### Instructions to follow
Check each line of the records below for the word "split" and copy those where it appears.

### Records from a data source
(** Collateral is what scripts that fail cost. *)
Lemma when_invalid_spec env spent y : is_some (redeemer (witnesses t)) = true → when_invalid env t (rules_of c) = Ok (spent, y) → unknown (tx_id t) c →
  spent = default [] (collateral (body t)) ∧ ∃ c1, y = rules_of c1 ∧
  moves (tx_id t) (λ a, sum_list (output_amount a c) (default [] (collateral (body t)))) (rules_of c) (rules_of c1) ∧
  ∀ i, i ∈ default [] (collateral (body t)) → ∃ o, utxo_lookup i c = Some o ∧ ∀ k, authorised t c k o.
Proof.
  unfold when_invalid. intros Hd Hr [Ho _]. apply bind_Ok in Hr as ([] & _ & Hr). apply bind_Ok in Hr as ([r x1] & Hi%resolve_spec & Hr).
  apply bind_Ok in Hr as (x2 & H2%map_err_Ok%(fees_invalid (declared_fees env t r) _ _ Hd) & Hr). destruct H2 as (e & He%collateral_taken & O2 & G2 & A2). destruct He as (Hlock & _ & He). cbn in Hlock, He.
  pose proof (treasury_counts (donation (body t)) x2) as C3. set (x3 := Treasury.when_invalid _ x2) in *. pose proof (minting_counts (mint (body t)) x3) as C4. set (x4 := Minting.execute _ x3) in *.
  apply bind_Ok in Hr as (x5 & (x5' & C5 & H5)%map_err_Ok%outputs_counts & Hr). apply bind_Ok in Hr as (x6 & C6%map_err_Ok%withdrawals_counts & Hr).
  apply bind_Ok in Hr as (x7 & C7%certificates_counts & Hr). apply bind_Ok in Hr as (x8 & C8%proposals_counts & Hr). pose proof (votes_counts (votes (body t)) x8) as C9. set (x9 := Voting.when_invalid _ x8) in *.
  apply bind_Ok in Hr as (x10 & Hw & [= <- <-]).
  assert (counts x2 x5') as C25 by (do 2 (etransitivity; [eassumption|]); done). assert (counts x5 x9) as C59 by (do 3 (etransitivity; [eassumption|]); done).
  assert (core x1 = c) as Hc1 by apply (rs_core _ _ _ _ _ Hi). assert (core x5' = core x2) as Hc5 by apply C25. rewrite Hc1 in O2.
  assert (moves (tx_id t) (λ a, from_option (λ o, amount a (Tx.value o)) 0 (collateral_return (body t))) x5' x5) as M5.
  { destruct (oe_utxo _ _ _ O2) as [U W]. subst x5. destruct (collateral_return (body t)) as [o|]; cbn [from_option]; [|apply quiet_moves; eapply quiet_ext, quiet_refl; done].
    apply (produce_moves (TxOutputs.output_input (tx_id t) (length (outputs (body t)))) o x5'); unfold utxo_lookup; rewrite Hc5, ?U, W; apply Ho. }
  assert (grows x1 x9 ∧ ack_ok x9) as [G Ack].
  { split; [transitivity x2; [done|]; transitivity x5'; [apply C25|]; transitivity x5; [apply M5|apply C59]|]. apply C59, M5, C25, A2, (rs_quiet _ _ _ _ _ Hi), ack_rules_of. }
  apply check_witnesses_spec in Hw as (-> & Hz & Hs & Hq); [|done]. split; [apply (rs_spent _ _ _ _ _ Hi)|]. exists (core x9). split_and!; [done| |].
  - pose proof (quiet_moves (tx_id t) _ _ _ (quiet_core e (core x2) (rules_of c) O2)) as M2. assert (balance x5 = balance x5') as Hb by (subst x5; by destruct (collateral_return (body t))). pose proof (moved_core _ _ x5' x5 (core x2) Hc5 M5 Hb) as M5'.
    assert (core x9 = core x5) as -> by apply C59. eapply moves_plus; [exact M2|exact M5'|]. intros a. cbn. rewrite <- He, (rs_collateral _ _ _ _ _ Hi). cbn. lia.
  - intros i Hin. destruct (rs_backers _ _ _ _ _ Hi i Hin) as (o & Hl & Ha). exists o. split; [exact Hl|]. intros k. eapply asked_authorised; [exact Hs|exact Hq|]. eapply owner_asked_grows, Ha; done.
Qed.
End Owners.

### Task result
  { split; [transitivity x2; [done|]; transitivity x5'; [apply C25|]; transitivity x5; [apply M5|apply C59]|]. apply C59, M5, C25, A2, (rs_quiet _ _ _ _ _ Hi), ack_rules_of. }
  apply check_witnesses_spec in Hw as (-> & Hz & Hs & Hq); [|done]. split; [apply (rs_spent _ _ _ _ _ Hi)|]. exists (core x9). split_and!; [done| |].
  - intros i Hin. destruct (rs_backers _ _ _ _ _ Hi i Hin) as (o & Hl & Ha). exists o. split; [exact Hl|]. intros k. eapply asked_authorised; [exact Hs|exact Hq|]. eapply owner_asked_grows, Ha; done.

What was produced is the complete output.